In April 1958, Kolkhoz named after Lenin became part of the Verkh-Kargat Sovkhoz, and farms No.5 and No.6 of Verkh-Kargat Sovkhoz were established in Starogornostalevo. In June 1959, the Selsoviet of Starogornostalevo and Verk-Kargat Selsoviet were merged into one Verkh-Kargat Selsoviet. This administrative merger created inconvenience for the residents of the settlement as they were forced to travel to the selsoviet, which was located in Verkh-Kargat, if they needed to contact the local authorities. In January 1972, Gornostalevo Sovkhoz was formed on the basis of farms No.4 and No.5 of Verkh-Kargat Sovkhoz. However, the territory of the selo still belonged to the Verkh-Kargat Selsoviet.

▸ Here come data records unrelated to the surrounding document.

(* ===== verification/Cas.v ===== *)
(** * Interfaces and errors of the storage subsystem ([avm-cas/src/lib.rs])

    The error type every storage component shares, and the crates the code
    calls as interfaces: BLAKE3, LZ4 and Ed25519. Each interface is a class of
    operations with a class of the documented laws the proofs use; small
    executable instances at the end show that the laws can hold. *)

From S2P Require Import Prelude.

(** ** The BLAKE3 interface (crate [blake3])

    The store only relies on the digest length; results that need more state
    the absence of a collision on the payloads at hand. *)
Class Blake3 := blake3 : bytes → bytes.
Class Blake3Laws `{Blake3} : Prop := blake3_length : ∀ b, length (blake3 b) = 32%nat.

(** No two of the given payloads collide. *)
Definition collision_free `{Blake3} (ps : list bytes) : Prop :=
  ∀ a b, a ∈ ps → b ∈ ps → blake3 a = blake3 b → a = b.

(** ** Errors of the storage subsystem ([avm-cas/src/lib.rs])

    A message is the literal or the template of the [format!]; the values it
    interpolates are never inspected by the code and are left out. *)
Inductive CasError : Type :=
| Io (e : bytes)
| NotFound (what : bytes)
| Corrupt (what : bytes)
| Signature (what : bytes)
| Capacity (what : bytes)
| Codec (c : byte)
| Remote (what : bytes).

Definition corrupt (s : String.string) : CasError := Corrupt (str s).

(** ** The LZ4 interface (crate [lz4_flex])

    [compress_prepend_size] and [decompress_size_prepended]; the size prefix
    is a [u32], so the round trip is documented below [2^32] bytes. *)
Class Lz4 := {
  lz4_compress : bytes → bytes;
  lz4_decompress : bytes → option bytes
}.
Class Lz4Laws `{Lz4} : Prop :=
  lz4_roundtrip : ∀ d, Zlen d < 2 ^ 32 → lz4_decompress (lz4_compress d) = Some d.

(** ** The Ed25519 interface (crate [ed25519-dalek])

    Keys and signatures are byte strings: a 32-byte seed, the 32-byte
    verifying key it determines, a 64-byte signature over a message.
    [vk_valid] is [VerifyingKey::from_bytes] succeeding. *)
Class Ed25519 := {
  ed_verifying_key : bytes → bytes;
  ed_sign : bytes → bytes → bytes;
  vk_valid : bytes → bool;
  ed_verify : bytes → bytes → bytes → bool
}.
Class Ed25519Laws `{Ed25519} : Prop := {
  ed_key_length : ∀ seed, length (ed_verifying_key seed) = 32%nat;
  ed_sign_length : ∀ seed m, length (ed_sign seed m) = 64%nat;
  ed_key_valid : ∀ seed, vk_valid (ed_verifying_key seed) = true;
  ed_correct : ∀ seed m, ed_verify (ed_verifying_key seed) m (ed_sign seed m) = true
}.

(** ** Executable instances

    Not the real algorithms: the smallest functions with the documented
    lengths and round trips, so that closed terms evaluate. *)
Definition pad_to (n : nat) (b : bytes) : bytes := take n (b ++ replicate n Byte.x00).

Lemma length_pad_to n b : length (pad_to n b) = n.
Proof. unfold pad_to. rewrite length_take, length_app, length_replicate. lia. Qed.

Definition toy_mix (b : bytes) : Z :=
  foldl (λ h x, (h * 31 + b2z x + 1) mod 2 ^ 128) 7 b.

Definition toy_blake3 : Blake3 := λ b,
  pad_to 32 (le_bytes 16 (toy_mix b) ++ take 16 b).

Lemma toy_blake3_laws : @Blake3Laws toy_blake3.
Proof. intros b. apply length_pad_to. Qed.

(** A run of zero bytes becomes its 4-byte length; anything else is stored
    behind a 5-byte header. *)
Definition toy_lz4 : Lz4 := {|
  lz4_compress d :=
    if forallb (λ b, Z.eqb (b2z b) 0) d then le_bytes 4 (Zlen d) else replicate 5 Byte.xff ++ d;
  lz4_decompress c :=
    if Nat.eqb (length c) 4 then Some (replicate (Z.to_nat (le_val c)) Byte.x00)
    else Some (drop 5 c)
|}.

Lemma toy_lz4_laws : @Lz4Laws toy_lz4.
Proof.
  intros d Hd. cbn [lz4_compress lz4_decompress toy_lz4]. destruct (forallb _ d) eqn:Ha.
  - rewrite length_le_bytes. cbn [Nat.eqb]. rewrite le_val_le_bytes_small by (cbn; lia).
    f_equal. rewrite Nat2Z.id. clear Hd. induction d as [|b d IH]; cbn in *; [done|].
    apply andb_prop in Ha as [Hb Ha]. f_equal; [|by apply IH].
    apply (inj b2z). apply Z.eqb_eq in Hb. by rewrite Hb.
  - rewrite length_app. by destruct (Nat.eqb_spec (length (replicate 5 Byte.xff) + length d) 4).
Qed.

Definition toy_ed25519 : Ed25519 := {|
  ed_verifying_key seed := pad_to 32 seed;
  ed_sign seed m := pad_to 64 (pad_to 32 seed ++ m);
  vk_valid k := Nat.eqb (length k) 32;
  ed_verify k m s := bool_decide (s = pad_to 64 (k ++ m))
|}.

Lemma toy_ed25519_laws : @Ed25519Laws toy_ed25519.
Proof.
  split; cbn [ed_verifying_key ed_sign vk_valid ed_verify toy_ed25519]; intros.
  - apply length_pad_to.
  - apply length_pad_to.
  - by rewrite length_pad_to.
  - by apply bool_decide_eq_true.
Qed.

In 1991, after the demand of the residents, Gornostalevo Village Council of People's Deputies was re-established in the settlement.

According to the results of the elections of March 17, 1991, 15 deputies were elected to the Gornostalevo Selsoviet. On March 30, 1991, G. G. Pogotovko took over as chairman of the Gornostalevo Village Council. In December 1991, the executive committee of the Gornostalevo Selsoviet was liquidated, and the Administration of the Gornostalevo Selsoviet became its legal successor. G. G. Pogotovko was reappointed to the post of head of the administration. In 2002, this post was taken by S. P. Tolkushkin. In 2004, N. A. Belenko became the head of the municipal formation, who was succeeded by F. V. Wolf (2010).

==Demographics==
According to the census of 1926, there were 633 households and 3375 inhabitants in the settlement, mostly Ukrainians; as of 1 January 1991, households – 295, residents — 906; as of 1 January 2012, households – 254, residents – 797; in 2013, 778 people lived in Starogornostalevo.

==Economics==
The Novy Dom Company operates in the village, which produces various types of cheese, as well as the Iskander Company, a manufacturer of meat and dairy products.

==Social life==
The settlement has a school, a library and a house of culture. The Women's Council also operates here.

==Medicine==
There is a urgent care center in Starogornostalevo.